Milan, obiettivo Gonçalo Inacio per la difesa

129
Cronache Mercato
Cronache Mercato

La dirigenza del Milan ha individuato un obiettivo prioritario per rinforzare il proprio reparto difensivo in vista della nuova stagione. L’identikit tracciato dalla direzione sportiva conduce a Gonçalo Inacio, calciatore classe 2001 e pilastro dello Sporting Lisbona, considerato l’innesto ideale per alzare il livello tecnico e la solidità della retroguardia rossonera.

Il difensore centrale ha già iniziato la sua stagione ufficiale con il club portoghese, avendo preso parte alla prima giornata di campionato contro l’Estrela da Amadora. Le sue ottime condizioni psico-fisiche sono state confermate anche nel corso del precampionato, dove ha messo a segno un gol nell’amichevole vinta in rimonta per 4-1 contro gli inglesi del Nottingham Forest.

L’ostacolo principale per la riuscita dell’operazione è di natura prettamente economica. Lo Sporting Lisbona, infatti, valuta il suo giocatore una cifra molto elevata e non ha alcuna intenzione di concedere sconti per uno degli elementi chiave della propria rosa. Inacio è cresciuto in modo esponenziale sotto la guida del tecnico Ruben Amorim, con cui ha già vinto due campionati portoghesi nel periodo tra il 2020 e il 2024, diventando un punto di riferimento per la squadra.

Per poter sferrare l’assalto decisivo al forte talento lusitano, il Milan dovrà prima necessariamente effettuare una cessione importante nel medesimo reparto. Oltre al giovane difensore tedesco David Odogu, che è in trattativa per un ritorno in patria al Mainz, il maggior indiziato a lasciare Milanello è l’inglese Fikayo Tomori. La sua eventuale vendita genererebbe la liquidità necessaria per presentare un’offerta congrua e convincente allo Sporting.
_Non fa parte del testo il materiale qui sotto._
(* ===== verification/Tarfs.v ===== *)
(** The tar file system: sys/tarfs.c, with [struct posix_header_ustar] of
    include/sys/tarfs.h.

    The archive linked into the kernel is a list of bytes; a header is the offset
    of its block, and a pointer into the archive is the list from there to its end,
    so that any access outside it is [UB].  The table of headers is built once by
    [init_tarfs]; open files live in the [fd] table of the current task. *)

From stdpp Require Import base tactics numbers list gmap strings.
From S2P Require Import Prelude CString Console PageTable Task.

(** [start] is the address of [_binary_tarfs_start]; [headers] has [fc] entries, the
    others of the 200 are NULL. *)
Record tarfs := Tarfs {
  archive : list Z;
  start : Z;
  headers : list Z;
}.

(** Offsets of the fields [name] and [size] of a header, and its size. *)
Definition NAME : Z := 0.
Definition SIZE : Z := 124.
Definition HEADER : Z := 512.

(** ** Reading the archive *)

(** A char pointer to offset [a] of the archive. *)
Definition at_offset (t : tarfs) (a : Z) : list Z := drop (Z.to_nat a) (archive t).

Definition name_of (t : tarfs) (h : Z) : list Z := at_offset t (h + NAME).
Definition size_of (t : tarfs) (h : Z) : list Z := at_offset t (h + SIZE).

(** The body of the loop of [getsize]; chars are signed, [size] and [count] are
    unsigned. *)
Definition getsize_digit (s : list Z) (acc : Z * Z) (j : Z) : res (Z * Z) :=
  let '(size, count) := acc in
  c ← chk (s !! Z.to_nat (j - 1));
  Ret (u32 (size + u32 (i8 c - 48) * count), u32 (count * 8)).

(** The loop runs over [j = 11, ..., 1]. *)
Definition getsize (s : list Z) : res Z :=
  '(size, _) ← foldM (getsize_digit s) (0, 1) (reverse (seqZ 1 11));
  Ret size.

(** The loop of [init_tarfs]; [address] is relative to the start. *)
Fixpoint init_tarfs_loop (fuel : nat) (address : Z) (t : tarfs) : res tarfs :=
  match fuel with
  | O => NoFuel
  | S fuel' =>
      if address <? Z.of_nat (length (archive t)) then
        size ← getsize (size_of t address);
        if 200 <=? Z.of_nat (length (headers t)) then UB
        else
          let t := Tarfs (archive t) (start t) (headers t ++ [address]) in
          let address := address + u32 ((size / 512 + 1) * 512) in
          let address := if negb (size mod 512 =? 0) then address + 512 else address in
          init_tarfs_loop fuel' address t
      else Ret t
  end.

(** Every iteration advances, so the length of the archive bounds their number. *)
Definition init_tarfs (t : tarfs) : res tarfs :=
  init_tarfs_loop (S (length (archive t))) 0 t.

(** The search loops compare names in order; [first_match] is their common shape:
    the index of the first header of [hs] for which [f] gives 0. *)
Fixpoint first_match (f : Z -> res Z) (hs : list Z) (i : Z) : res (option Z) :=
  match hs with
  | [] => Ret None
  | h :: hs' => c ← f h; if c =? 0 then Ret (Some i) else first_match f hs' (i + 1)
  end.

Definition get_file_address (t : tarfs) (filename : list Z) : res Z :=
  o ← first_match (fun h => strcmp filename (name_of t h)) (headers t) 0;
  match o with
  | Some i => h ← chk (headers t !! Z.to_nat i); Ret (u64 (start t + h))
  | None => Ret (u64 (-1))
  end.

(** ** Paths *)

(** The buffer [abs_path] of [setTruePath]: chars by index; an access outside the array is
    [UB].  Going up to the root reads and writes the byte before the array. *)
Definition path_get (n : Z) (b : gmap Z Z) (a : Z) : res Z :=
  if (0 <=? a) && (a <? n) then Ret (b @@ a) else UB.
Definition path_set (n : Z) (b : gmap Z Z) (a v : Z) : res (gmap Z Z) :=
  if (0 <=? a) && (a <? n) then Ret (<[a := v]> b) else UB.

(** The loop that goes up one directory: back to the last ['/'] (47). *)
Fixpoint climb (fuel : nat) (n : Z) (b : gmap Z Z) (a : Z) : res (gmap Z Z * Z) :=
  match fuel with
  | O => NoFuel
  | S fuel' =>
      c ← path_get n b a;
      if negb (c =? 47) && (0 <=? a) then
        b ← path_set n b a 0; climb fuel' n b (a - 1)
      else Ret (b, a)
  end.

(** The main loop; [s] is [file_path + i].  ['.'] is 46. *)
Fixpoint true_path_loop (fuel : nat) (n : Z) (s : list Z) (b : gmap Z Z) (a : Z)
    : res (gmap Z Z * Z) :=
  match fuel with
  | O => NoFuel
  | S fuel' =>
      match s with
      | [] => UB
      | c :: s1 =>
          if c =? 0 then Ret (b, a)
          else if c =? 46 then
            match s1 with
            | [] => UB
            | d :: s2 =>
                if d =? 46 then
                  let a := a - 1 in
                  b ← path_set n b a 0;
                  '(b, a) ← climb (Z.to_nat (n + 2)) n b a;
                  true_path_loop fuel' n s2 b a
                else
                  b ← path_set n b a c; true_path_loop fuel' n s1 b (a + 1)
            end
          else b ← path_set n b a c; true_path_loop fuel' n s1 b (a + 1)
      end
  end.

(** The contents of the buffer as a C array of [n] chars, and back. *)
Definition to_buf (l : list Z) : gmap Z Z :=
  list_to_map (zip (seqZ 0 (Z.of_nat (length l))) l).
Definition of_buf (n : Z) (b : gmap Z Z) : list Z := (fun j => b @@ j) <$> seqZ 0 n.

(** The path the rest of [setTruePath] works on, [file_path]. *)
Definition file_path_of (curr_dir abs_path : list Z) : res (list Z) :=
  c ← chk (abs_path !! 0%nat);
  if negb (c =? 47) then
    fp ← strcpy (replicate 50 0) (drop 1 curr_dir);
    '(fp, _) ← strcat fp abs_path; Ret fp
  else strcpy (replicate 50 0) (drop 1 abs_path).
Il club di Lisbona, dal canto suo, ha dimostrato una notevole solidità anche durante le amichevoli estive, ottenendo vittorie convincenti contro avversari di livello come gli scozzesi del Celtic (4-1) e i francesi di Strasburgo (7-0) e Monaco (2-0). Questi risultati evidenziano la forza complessiva della rosa a disposizione di Amorim, ma un’offerta irrinunciabile potrebbe comunque far vacillare la dirigenza lusitana.

Il mercato in entrata del Milan nel settore arretrato ha già visto movimenti significativi. Durante la sessione estiva è stato completato l’acquisto del giovane promettente Sankhoun Diawara (classe 2006) dal Troyes e, prima ancora, quello ben più oneroso dello spagnolo Mario Gila, prelevato dalla Lazio per 30 milioni di euro ma costretto a rientrare in Italia per un infortunio. Proprio questi investimenti rendono una cessione eccellente un passo ormai obbligato per finanziare un altro colpo da novanta.

La strategia del club rossonero appare dunque ben definita e legata a un delicato gioco di incastri. Il futuro della difesa del Milan passerà con ogni probabilità dalla capacità di sacrificare una pedina importante e apprezzata come Tomori per arrivare a un profilo di grande prospettiva e già affermato a livello internazionale. La trattativa si preannuncia complessa, ma la determinazione non manca.